Indicators show Welsh councils have poor staff equality record

4 Apr 02
Local authorities in Wales have a poor record on employing senior female staff and people from ethnic minorities, while service standards still show huge disparities, according to a compendium of performance indicators published this week.

05 April 2002

The Best Value and supplementary indicators were released by the Audit Commission for Wales on April 2 with surprisingly little fanfare and even less commentary.

The report, a precursor to a more comprehensive review of public services expected later this year, indicates a poor record on diversity. According to the figures, just 0.45% of the local authority workforce are from ethnic minorities, only 1.47% have disabilities and an average of 15% of senior positions are held by women, falling to 4% in Wrexham and 5% in the Isle of Anglesey.

Significantly, nine out of the 22 councils had not implemented the Commission for Racial Equality's Standard for Local Government, which sets out guidelines on services and employment. On a scale of 0-5 for conforming to the standard, only three managed to get as high as 2.

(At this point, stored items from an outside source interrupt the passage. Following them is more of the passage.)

(** The next statement of the call that [i] is in.  [choice] is for loads; [throws] says
    whether the initializer leaves by an exception. *)
Definition call_step (i : nat) (choice : Z) (throws : bool) : M once_world unit := fun w =>
  match at_call w !! i with
  | None => Ret tt (go i (Some Asking) w)
  | Some Asking =>
      let v := load i choice w in
      let w := learn i v w in
      Ret tt (if v =? k_done then answer_with i true w else go i (Some Locking) w)
  | Some Locking => Ret tt match holder w with None => go i (Some Loading) (lock i w) | Some _ => w end
  | Some Loading =>
      let seen := load i choice w in
      Ret tt (go i (Some (if seen =? k_init then Marking else Unlocking seen)) (learn i seen w))
  | Some Marking => Ret tt (go i (Some (Unlocking k_init)) (store i k_running w))
  | Some (Unlocking seen) => Ret tt (go i (Some (Deciding seen)) (unlock i w))
  | Some (Deciding seen) =>
      ((match h with HARDENING_DEBUG => metl_assert h (seen <=? k_done) | _ => ret tt end) ;;;
       modify (fun w =>
         if negb (seen =? k_init) then answer_with i (seen =? k_done) w
         else go i (Some Running) (mk_once (state_ w) (known w) (lock_known w) (holder w) (at_call w) (S (starts w)) (returned w) (answers w)))) w
  | Some Running =>
      Ret tt (if throws then go i None w
              else go i (Some Finishing) (mk_once (state_ w) (known w) (lock_known w) (holder w) (at_call w) (starts w) (S (returned w)) (answers w)))
  | Some Finishing => Ret tt (answer_with i true (store i k_done w))
  end.

(** A step of one caller. *)
Record once_event : Set := mk_once_event { who : nat; choice_ : Z; throws_ : bool }.
Fixpoint once_run (es : list once_event) : M once_world unit :=
  match es with [] => ret tt | e :: es' => call_step (who e) (choice_ e) (throws_ e) ;;; once_run es' end.

Definition once_start : once_world := mk_once k_init ∅ 0 None ∅ 0 0 [].
End once.
End OnceFlag.

(** ** Once *)

Section once_proofs.
  Import OnceFlag.
  Context (h : hardening).
  Implicit Types (w : once_world) (i j : nat) (o : option nat).

(** What is so of a caller, given the call [o] that has claimed the initializer. *)
Definition frame o w i : Prop :=
  match at_call w !! i with
  | None | Some Asking | Some Locking => o <> Some i /\ holder w <> Some i
  | Some Loading => o <> Some i /\ holder w = Some i /\ (1 <= state_ w -> 1 <= knows i w)
  | Some Marking => o <> Some i /\ holder w = Some i /\ state_ w = 0
  | Some (Unlocking s) =>
      holder w = Some i /\ 1 <= state_ w /\ 1 <= knows i w /\ (s = 0 /\ o = Some i /\ starts w = 0%nat /\ returned w = 0%nat \/ o <> Some i /\ 0 < s <= knows i w)
  | Some (Deciding s) =>
      holder w <> Some i /\ 1 <= state_ w /\ (s = 0 /\ o = Some i /\ starts w = 0%nat /\ returned w = 0%nat \/ o <> Some i /\ 0 < s <= knows i w)
  | Some Running => o = Some i /\ holder w <> Some i /\ starts w = 1%nat /\ returned w = 0%nat
  | Some Finishing => o = Some i /\ holder w <> Some i /\ starts w = 1%nat /\ returned w = 1%nat
  end.

Record once_inv_at o w : Prop := {
  once_range : 0 <= state_ w <= 2;
  once_known : forall i, 0 <= knows i w <= state_ w;
  once_lock : 0 <= lock_known w <= state_ w /\ (holder w = None -> 1 <= state_ w -> 1 <= lock_known w);
  once_claimed : is_Some o -> state_ w = 1;
  once_counts : match o with
    | Some _ => True
    | None => starts w = (if state_ w =? 0 then 0%nat else 1%nat) /\ returned w = (if state_ w =? 2 then 1%nat else 0%nat)
    end;
  once_frames : forall i, frame o w i;
  once_answers : forall i r s, (i, r, s) ∈ answers w -> if (r : bool) then s = true /\ returned w = 1%nat /\ state_ w = 2 else 1 <= state_ w }.

Lemma frame_other o o' w w' i :
  at_call w' !! i = at_call w !! i -> knows i w' = knows i w -> (holder w = Some i <-> holder w' = Some i) -> (o = Some i <-> o' = Some i) ->
  0 <= state_ w <= state_ w' -> (holder w = Some i -> state_ w = 0 -> state_ w' = 0) ->
  (o = Some i -> starts w' = starts w /\ returned w' = returned w) -> frame o w i -> frame o' w' i.
Proof.
  unfold frame. intros -> Ek Hh Ho Hs Hz Hc. rewrite Ek. destruct (at_call w !! i) as [[| | | |s|s| |]|]; rewrite <- ?Hh, <- ?Ho; intros Hf; try tauto.
  - destruct Hf as (? & ? & Hk). split_and!; [done|done|]. intros ?. apply Hk. destruct (decide (state_ w = 0)) as [E|]; [specialize (Hz ltac:(done) E); lia|]. lia.
  - destruct Hf as (? & ? & ? & [(? & Hoi & ? & ?)|?]); (split_and!; [done|lia|lia|]); [left|by right]. destruct (Hc Hoi) as [-> ->]. done.
  - destruct Hf as (? & ? & [(? & Hoi & ? & ?)|?]); (split_and!; [done|lia|]); [left|by right]. destruct (Hc Hoi) as [-> ->]. done.
  - destruct Hf as (Hoi & ? & ? & ?). destruct (Hc Hoi) as [-> ->]. done.
  - destruct Hf as (Hoi & ? & ? & ?). destruct (Hc Hoi) as [-> ->]. done.
Qed.

Lemma load_bounds o w i choice : once_inv_at o w -> knows i w <= load i choice w <= state_ w.
Proof.
  intros []. unfold load. specialize (once_known0 i). destruct (_ && _) eqn:E; [|lia]. apply andb_true_iff in E as [E1%Z.leb_le E2%Z.leb_le]. lia.
Qed.
Lemma knows_learn i j v w : knows j (learn i v w) = if decide (j = i) then Z.max (knows i w) v else knows j w.
Proof. unfold knows at 1. cbn. case_decide; subst; [by rewrite lookup_insert_eq|by rewrite lookup_insert_ne]. Qed.

(** Learning a value that is there keeps the invariant. *)
Lemma learn_inv o w i v : once_inv_at o w -> v <= state_ w -> once_inv_at o (learn i v w).
Proof.
  intros [] Hv. split; cbn [state_ lock_known holder starts returned answers learn]; try done.
  - intros j. rewrite knows_learn. pose proof (once_known0 i). pose proof (once_known0 j). case_decide; lia.
  - intros j. specialize (once_frames0 j). unfold frame in *. cbn [at_call learn state_ holder starts returned]. rewrite knows_learn.
    destruct (decide (j = i)) as [->|]; [|done]. pose proof (once_known0 i). destruct (at_call w !! i) as [[| | | |s|s| |]|]; try tauto.
    + destruct once_frames0 as (? & ? & Hk). split_and!; [done|done|lia].
    + destruct once_frames0 as (? & ? & ? & [?|[? ?]]); (split_and!; [done|done|lia|]); [by left|right; split; [done|lia]].
    + destruct once_frames0 as (? & ? & [?|[? ?]]); (split_and!; [done|done|]); [by left|right; split; [done|lia]].
Qed.

(** A step that moves only the caller. *)
Lemma go_inv o w i p :
  once_inv_at o w -> frame o (go i p w) i -> once_inv_at o (go i p w).
Proof.
  intros [] Hf. split; try done. intros j. destruct (decide (j = i)) as [->|Hne]; [done|]. apply (frame_other o o w); try done; [|cbn; lia].
  cbn. by rewrite lookup_partial_alter_ne.
Qed.
Lemma frame_go o w i p :
  frame o (go i p w) i <-> match p with
  | None | Some Asking | Some Locking => o <> Some i /\ holder w <> Some i
  | Some Loading => o <> Some i /\ holder w = Some i /\ (1 <= state_ w -> 1 <= knows i w)
  | Some Marking => o <> Some i /\ holder w = Some i /\ state_ w = 0
  | Some (Unlocking s) =>
      holder w = Some i /\ 1 <= state_ w /\ 1 <= knows i w /\ (s = 0 /\ o = Some i /\ starts w = 0%nat /\ returned w = 0%nat \/ o <> Some i /\ 0 < s <= knows i w)
  | Some (Deciding s) =>
      holder w <> Some i /\ 1 <= state_ w /\ (s = 0 /\ o = Some i /\ starts w = 0%nat /\ returned w = 0%nat \/ o <> Some i /\ 0 < s <= knows i w)
  | Some Running => o = Some i /\ holder w <> Some i /\ starts w = 1%nat /\ returned w = 0%nat
  | Some Finishing => o = Some i /\ holder w <> Some i /\ starts w = 1%nat /\ returned w = 1%nat
  end.
Proof. unfold frame. cbn [go at_call]. rewrite lookup_partial_alter_eq. by destruct p as [[]|]. Qed.

Lemma answered_inv o w i (r : bool) :
  once_inv_at o (go i None w) -> (if r then knows i w = 2 else 1 <= state_ w) -> once_inv_at o (answer_with i r w).
Proof.
  intros Hw Hr. pose proof Hw as []. split; try done. intros j r' s. cbn [answers answer_with go].
  rewrite elem_of_cons. intros [[= -> -> ->]|Hin]; [|by apply (once_answers0 j)]. destruct r; [|done]. specialize (once_known0 i).
  change (0 <= knows i w <= state_ w) in once_known0. change (0 <= state_ w <= 2) in once_range0. assert (state_ w = 2) as E2 by lia. split; [by apply Z.eqb_eq|]. split; [|done]. cbn in *. destruct o as [k|].
  - specialize (once_claimed0 ltac:(eauto)). lia.
  - destruct once_counts0 as [_ ->]. by rewrite E2.
Qed.
Lemma answer_inv o w i (r : bool) :
  once_inv_at o w -> o <> Some i -> holder w <> Some i -> (if r then knows i w = 2 else 1 <= state_ w) -> once_inv_at o (answer_with i r w).
Proof. intros Hw Ho Hh Hr. apply answered_inv; [|done]. apply go_inv; [done|]. by apply frame_go. Qed.

Definition once_inv w : Prop := exists o, once_inv_at o w.
Lemma once_start_inv : once_inv once_start.
Proof. exists None. split; cbn; try done. intros i r s []%elem_of_nil. Qed.

Lemma locking_inv o w i : once_inv_at o w -> at_call w !! i = Some Locking -> holder w = None -> once_inv_at o (go i (Some Loading) (lock i w)).
Proof.
  intros Hw Hi Hh. pose proof (once_lock _ _ Hw) as [Hlr Hlk]. pose proof (once_frames _ _ Hw i) as Hf. unfold frame in Hf. rewrite Hi in Hf.
  pose proof (learn_inv o w i (lock_known w) Hw ltac:(lia)) as [].
  split; [exact once_range0|exact once_known0| |exact once_claimed0|exact once_counts0| |exact once_answers0].
  - split; [exact Hlr|done].
  - intros j. destruct (decide (j = i)) as [->|Hne].
    + apply (frame_go o (lock i w)). split; [tauto|]. split; [done|]. intros H1. specialize (Hlk Hh H1). change (knows i (lock i w)) with (knows i (learn i (lock_known w) w)).
      rewrite knows_learn, decide_True by done. lia.
    + apply (frame_other o o (learn i (lock_known w) w)); try done; cbn; [by rewrite lookup_partial_alter_ne|rewrite Hh; split; congruence|lia].
Qed.

Lemma loading_inv o w i seen :
  once_inv_at o w -> at_call w !! i = Some Loading -> knows i w <= seen <= state_ w ->
  once_inv_at o (go i (Some (if seen =? k_init then Marking else Unlocking seen)) (learn i seen w)).
Proof.
  intros Hw Hi Hs. pose proof (once_frames _ _ Hw i) as Hf. unfold frame in Hf. rewrite Hi in Hf. destruct Hf as (Ho & Hh & Hk). pose proof (once_known _ _ Hw i).
  apply go_inv; [apply learn_inv; [done|lia]|]. apply frame_go. cbn [learn holder state_ starts returned]. unfold k_init. destruct (Z.eqb_spec seen 0).
  - split_and!; [done|done|]. lia.
  - rewrite knows_learn, decide_True by done. split_and!; [done|lia|lia|]. right. split; [done|lia].
Qed.

Lemma marking_inv o w i : once_inv_at o w -> at_call w !! i = Some Marking -> once_inv_at (Some i) (go i (Some (Unlocking k_init)) (store i k_running w)).
Proof.
  intros Hw Hi. pose proof Hw as []. pose proof (once_frames0 i) as Hf. unfold frame in Hf. rewrite Hi in Hf. destruct Hf as (Ho & Hh & Hz).
  assert (o = None) as -> by (destruct o; [|done]; specialize (once_claimed0 ltac:(eauto)); lia). rewrite Hz in *. cbn in once_counts0. destruct once_counts0 as [Es Er].
  assert (forall j, knows j (store i k_running w) = if decide (j = i) then 1 else 0) as Hk.
  { intros j. unfold store. rewrite knows_learn. pose proof (once_known0 i). pose proof (once_known0 j). unfold knows in *. cbn. case_decide; unfold k_running; lia. }
  unfold k_running in *. split; cbn [go store learn state_ lock_known holder starts returned answers]; try done; try lia.
  - intros j. change (knows j _) with (knows j (store i 1 w)). rewrite Hk. case_decide; lia.
  - split; [lia|]. rewrite Hh. done.
  - intros j. destruct (decide (j = i)) as [->|Hne].
    + apply frame_go. rewrite Hk, decide_True by done. cbn. split_and!; [done|lia|lia|]. by left.
    + apply (frame_other None _ w); try done; cbn [go store learn at_call holder state_ starts returned]; try done.
      * by rewrite lookup_partial_alter_ne.
      * etrans; [exact (Hk j)|]. rewrite decide_False by done. pose proof (once_known0 j). lia.
      * split; congruence.
      * lia.
      * rewrite Hh. congruence.
  - intros j r s Hin. specialize (once_answers0 j r s Hin). destruct r; lia.
Qed.

Lemma unlocking_inv o w i s : once_inv_at o w -> at_call w !! i = Some (Unlocking s) -> once_inv_at o (go i (Some (Deciding s)) (unlock i w)).
Proof.
  intros Hw Hi. pose proof Hw as []. pose proof (once_frames0 i) as Hf. unfold frame in Hf. rewrite Hi in Hf. destruct Hf as (Hh & Hs & Hk & Hc).
  split; [exact once_range0|exact once_known0| |exact once_claimed0|exact once_counts0| |exact once_answers0].
  - split; [apply once_known0|]. done.
  - intros j. destruct (decide (j = i)) as [->|Hne].
    + apply (frame_go o (unlock i w)). by split_and!.
    + apply (frame_other o o w); try done; cbn; [by rewrite lookup_partial_alter_ne|rewrite Hh; split; congruence|lia].
Qed.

Seven councils also admitted that none of their buildings was suitable for people with disabilities. Top of the league is Rhondda Cynon Taff, which has 91.

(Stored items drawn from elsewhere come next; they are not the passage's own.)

Lemma producer_steps pushed popped s c pick :
  inv pushed popped s ->
  exists e s', SpscQueue.producer_step C c pick s = Ret e s' /\ inv (pushed ++ published e) popped s' /\ handed_over e = [] /\
    consumer s' = consumer s.
Proof.
  intros Hi. pose proof nC_pos as (Hn2 & En & Hbound). pose proof Hi as []. unfold SpscQueue.producer_step. mstep.
  destruct (producer s) as [|c0 tail next|[v|] tail next|v next] eqn:Ep; cbn [producer_ok] in *.
  - mstep. rewrite inv_tail0, (bind_Ret _ _ _ _ _ (load_own_stores _ s)). mstep. mstep. rewrite inv_cached_head0, at_position_next.
    rewrite at_position_distance by lia. eexists _, _. split; [reflexivity|]. cbn [published handed_over]. rewrite app_nil_r.
    split; [|done]. rewrite <- (set_cached_head_same pushed popped s Hi) at 2.
    apply inv_producer_moves; [done|unfold in_flight; by rewrite Ep|lia| |].
    + destruct (Z.ltb_spec C (Z.of_nat (S (length pushed)) - Z.of_nat (seen_head s))); cbn; [done|split_and!; [done|done|lia]].
    + intros v x. by destruct (_ <? _).
  - destruct inv_producer0 as [-> ->]. mstep. mstep. rewrite inv_head0.
    pose proof (readable_range (length popped) (seen_head s) pick inv_seen_head0) as Hrd.
    set (j := SpscQueue.readable _ _ _) in *. rewrite (bind_Ret _ _ _ _ _ (load_other_stores (length popped) j s (proj2 Hrd))). mstep.
    rewrite at_position_distance by lia.
    destruct (Z.ltb_spec C (Z.of_nat (S (length pushed)) - Z.of_nat j)); mstep; eexists _, _; (split; [reflexivity|]);
      cbn [published handed_over]; rewrite app_nil_r; (split; [|done]);
      (apply inv_producer_moves; [done|unfold in_flight; by rewrite Ep|lia| |done]); [done|split_and!; [done|done|lia]].
  - destruct inv_producer0 as (-> & -> & Hroom). unfold in_flight in inv_slots0. rewrite Ep, app_nil_r in inv_slots0.
    assert (length popped <= lowest s (length popped) <= length pushed)%nat as Hlo.
    { unfold lowest. destruct (consumer s); cbn in inv_consumer0; lia. }
    destruct (slot_free _ _ _ _ inv_slots0 ltac:(lia)) as (st & Hst & Hle).
    assert (SpscQueue.construct C (at_position (length pushed)) v s = Ret tt
      (SpscQueue.set_slots (<[(length pushed mod nC)%nat := Holds v (S (length pushed))]> (slots_ s)) s)) as Ec.
    { unfold SpscQueue.construct. rewrite slot_position, Hst, (proj2 (Nat.leb_le st (seen_head s))) by lia.
      by rewrite inv_tail0, length_stores. }
    rewrite (bind_Ret _ _ _ _ _ Ec). mstep. eexists _, _. split; [reflexivity|]. cbn [published handed_over]. rewrite app_nil_r.
    split; [|done]. split; try done.
    refine (slots_construct _ _ (lowest s (length popped)) (moving s (length popped)) v inv_slots0 _ _); [lia|].
    intros k. unfold moving. destruct (consumer s); try done. intros [= <-]. cbn in inv_consumer0. lia.
  - destruct inv_producer0 as (-> & -> & Hroom). mstep. eexists _, _. split; [reflexivity|]. cbn [published handed_over].
    rewrite app_nil_r. split; [|done]. rewrite <- (set_cached_head_same pushed popped s Hi).
    apply inv_producer_moves; [done|unfold in_flight; by rewrite Ep|lia|done|done].
  - destruct inv_producer0 as [-> Hroom]. mstep. mstep. eexists _, _. split; [reflexivity|]. cbn [published handed_over].
    split; [|done]. unfold in_flight in inv_slots0. rewrite Ep in inv_slots0. rewrite inv_tail0, <- stores_S.
    assert (length (pushed ++ [v]) = S (length pushed)) as El by (rewrite length_app; cbn; lia).
    split; try done; cbn; rewrite ?El; try lia; try done.
    + rewrite inv_fifo0 at 1. by rewrite take_app_le by lia.
    + destruct (consumer s); cbn in *; try done; destruct inv_consumer0 as (? & ? & ?); split_and!; try done; by apply lookup_app_l_Some.
    + by rewrite app_nil_r.
Qed.

(** Only the consumer's own place and view change. *)
Lemma inv_consumer_moves pushed popped s pc n :
  inv pushed popped s -> lowest s (length popped) = length popped -> moving s (length popped) = None ->
  (seen_tail s <= n <= length pushed)%nat -> consumer_ok pushed (length popped) n pc ->
  match pc with CDestroy _ _ | CPublish _ _ => False | _ => True end ->
  inv pushed popped (SpscQueue.set_consumer pc (SpscQueue.set_cached_tail (at_position n) n s)).
Proof.
  intros [] Hlo Hmv Hn Hpc Hne. split; try done; cbn [seen_tail SpscQueue.set_consumer SpscQueue.set_cached_tail]; [lia|].
  assert (lowest (SpscQueue.set_consumer pc (SpscQueue.set_cached_tail (at_position n) n s)) (length popped) = length popped) as ->
    by (by destruct pc).
  assert (moving (SpscQueue.set_consumer pc (SpscQueue.set_cached_tail (at_position n) n s)) (length popped) = None) as ->
    by (by destruct pc).
  by rewrite Hlo, Hmv in inv_slots0.
Qed.

Lemma set_cached_tail_same pushed popped s :
  inv pushed popped s -> SpscQueue.set_cached_tail (at_position (seen_tail s)) (seen_tail s) s = s.
Proof. intros []. rewrite <- inv_cached_tail0. by destruct s. Qed.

Service standards also showed wide disparities between authorities. In social services, Bridgend managed to visit 100% of children on its at-risk register every six weeks compared with 38% in the Vale of Glamorgan. The average time to relet properties was 105 days for Cardiff and just 19 days in Rhondda Cynon Taff.

The report also included the first user-satisfaction survey for benefits services. Only 60% of users were happy with the clarity of forms, but 77% were satisfied with the service from staff.